#### Supplied records

(** All three invariants over a whole history; [N] events issue at most [N] versions. *)
Lemma versions_events es a :
  awf L a -> a_cas a + len es <= MaxUint64 -> versions_ok a ->
  versions_ok (snd (spec_events L es a)) /\ a_cas (snd (spec_events L es a)) <= a_cas a + len es.
Proof.
  revert a. induction es as [|e es IH]; intros a Ha H1 Hv; [simpl; split; [done|]; unfold len; simpl; lia|].
  rewrite len_cons in *. pose proof (len_nonneg es). destruct Hv as [H0 Hv].
  pose proof (spec_event_cas e a Ha H0 ltac:(lia)) as [Hc _].
  rewrite spec_events_cons. simpl.
  destruct (IH (snd (spec_event L e a))) as [IH1 IH2].
  - by apply spec_event_awf.
  - lia.
  - apply versions_event; [done|lia|by split].
  - split; [done|]. lia.
Qed.

Lemma same_or_newer_events k x0 es h a :
  awf L a -> a_cas a + len es <= MaxUint64 -> 0 <= a_cas a -> same_or_newer k x0 h a ->
  same_or_newer k x0 (h ++ hist L es a) (snd (spec_events L es a)).
Proof.
  revert h a. induction es as [|e es IH]; intros h a Ha H1 H0 Hs.
  - unfold hist. simpl. by rewrite app_nil_r.
  - rewrite len_cons in H1. pose proof (len_nonneg es).
    pose proof (spec_event_cas e a Ha H0 ltac:(lia)) as [Hc _].
    rewrite hist_cons, spec_events_cons. simpl.
    change (h ++ ?x :: ?t) with (h ++ [x] ++ t). rewrite app_assoc.
    apply IH; [by apply spec_event_awf|lia|lia|apply same_or_newer_event; [done|lia|done|done]].
Qed.
End Invariants.
(** C16: The memory budget holds for the whole store at every moment.  The sizes
    of the resident items add up to at most the configured [MaxMemoryBytes] (or
    one byte per shard where there are more shards than bytes), and so does what
    [Stats] and [MemoryBytes] report even while other goroutines use the store
    between their visits of the shards; [Stats] reports the exact bytes it saw
    in each shard, which are those of the resident items if nobody interferes. *)
Theorem store_budget `{MapRange} (config : Config) es rs s (others : nat -> list event) :
  config_ok config -> store_reach config es rs s ->
  (forall k, Forall (event_ok (limits_of config) (num_shards config)) (others k)) ->
  let nc := normalizeConfig config in
  let limit := Z.max (MaxMemoryBytes nc) (Shards nc) in
  let snap := snapshots (limits_of config) others (abstract config es) in
  0 <= sumZ (map total (resident s)) <= limit /\
  (Shards nc <= MaxMemoryBytes nc -> limit = MaxMemoryBytes nc) /\
  (exists t s', StoreStats fst (meanwhile others) (s, 0%nat) = Done (t, s') /\
    st_MemoryBytes t = sumZ (map (fun i => total (seen snap i)) (seq 0 (num_shards config))) /\
    0 <= st_MemoryBytes t <= st_MaxMemoryBytes t /\ st_MaxMemoryBytes t <= limit /\
    ((forall k, others k = []) -> st_MemoryBytes t = sumZ (map total (resident s)))) /\
  (exists b s', MemoryBytes fst (meanwhile others) (s, 0%nat) = Done (b, s') /\ 0 <= b <= limit /\
    ((forall k, others k = []) -> b = sumZ (map total (resident s)))).
Proof.
  intros Hok Hr Ho nc limit snap. pose proof (limits_of_ok config Hok) as HL.
  pose proof (shard_budget config Hok) as [H0 H1]. cbn zeta in H1.
  assert (Hlim : Z.of_nat (num_shards config) * l_maxMemory (limits_of config) <= limit <= MaxInt64) by exact H1.
  pose proof (moved_start config Hok others es rs s Hr) as Hst.
  destruct (reach_rel config Hok _ _ _ Hr) as (_ & _ & Ha).
  assert (Hstill : (forall k, others k = []) -> forall k, snap k = abstract config es)
    by (intros He k; by apply snapshots_still).
  pose proof (resident_at config Hok total _ _ _ Hr) as Hres. split_and!.
  1,2: rewrite Hres; pose proof (sum_seq_bounds (fun i => total (c_entries (cache_at i (abstract config es))))
    (l_maxMemory (limits_of config)) (num_shards config) (fun i _ => awf_total _ (proj1 HL) _ i Ha)) as Hb; lia.
  - unfold limit. lia.
  - destruct (wp_Done _ _ _ (StoreStats_ok _ HL (num_shards config) ltac:(lia) fst (meanwhile others) snap _
      (moved_at config Hok others es rs s Hr) (moved_meanwhile config Hok others Ho es rs s Hr) _ Hst))
      as (t & s' & E & -> & _ & Hb).
    exists (spec_stats (limits_of config) (num_shards config) snap), s'. split; [done|].
    pose proof (sum_seq_bounds _ _ _ Hb) as Hs. unfold spec_stats, spec_stats_upto. cbn [st_MemoryBytes st_MaxMemoryBytes].
    split; [done|]. do 2 (split; [lia|]). intros He. rewrite Hres. f_equal. apply map_ext. intros i. unfold seen. by rewrite Hstill.
  - destruct (wp_Done _ _ _ (MemoryBytes_ok _ HL (num_shards config) ltac:(lia) fst (meanwhile others) snap _
      (moved_at config Hok others es rs s Hr) (moved_meanwhile config Hok others Ho es rs s Hr) _ Hst))
      as (b & s' & E & -> & Hb).
    eexists _, s'. split; [exact E|]. pose proof (sum_seq_bounds _ _ _ Hb) as Hs. split; [lia|].
    intros He. rewrite Hres. f_equal. apply map_ext. intros i. unfold held. by rewrite Hstill.
Qed.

########

**What is being asked**
Starting with the first line of the entries, transcribe every line up to and including the one with "change (h ++".

**Reply to the task**
(** All three invariants over a whole history; [N] events issue at most [N] versions. *)
Lemma versions_events es a :
  awf L a -> a_cas a + len es <= MaxUint64 -> versions_ok a ->
  versions_ok (snd (spec_events L es a)) /\ a_cas (snd (spec_events L es a)) <= a_cas a + len es.
Proof.
  revert a. induction es as [|e es IH]; intros a Ha H1 Hv; [simpl; split; [done|]; unfold len; simpl; lia|].
  rewrite len_cons in *. pose proof (len_nonneg es). destruct Hv as [H0 Hv].
  pose proof (spec_event_cas e a Ha H0 ltac:(lia)) as [Hc _].
  rewrite spec_events_cons. simpl.
  destruct (IH (snd (spec_event L e a))) as [IH1 IH2].
  - by apply spec_event_awf.
  - lia.
  - apply versions_event; [done|lia|by split].
  - split; [done|]. lia.
Qed.

Lemma same_or_newer_events k x0 es h a :
  awf L a -> a_cas a + len es <= MaxUint64 -> 0 <= a_cas a -> same_or_newer k x0 h a ->
  same_or_newer k x0 (h ++ hist L es a) (snd (spec_events L es a)).
Proof.
  revert h a. induction es as [|e es IH]; intros h a Ha H1 H0 Hs.
  - unfold hist. simpl. by rewrite app_nil_r.
  - rewrite len_cons in H1. pose proof (len_nonneg es).
    pose proof (spec_event_cas e a Ha H0 ltac:(lia)) as [Hc _].
    rewrite hist_cons, spec_events_cons. simpl.
    change (h ++ ?x :: ?t) with (h ++ [x] ++ t). rewrite app_assoc.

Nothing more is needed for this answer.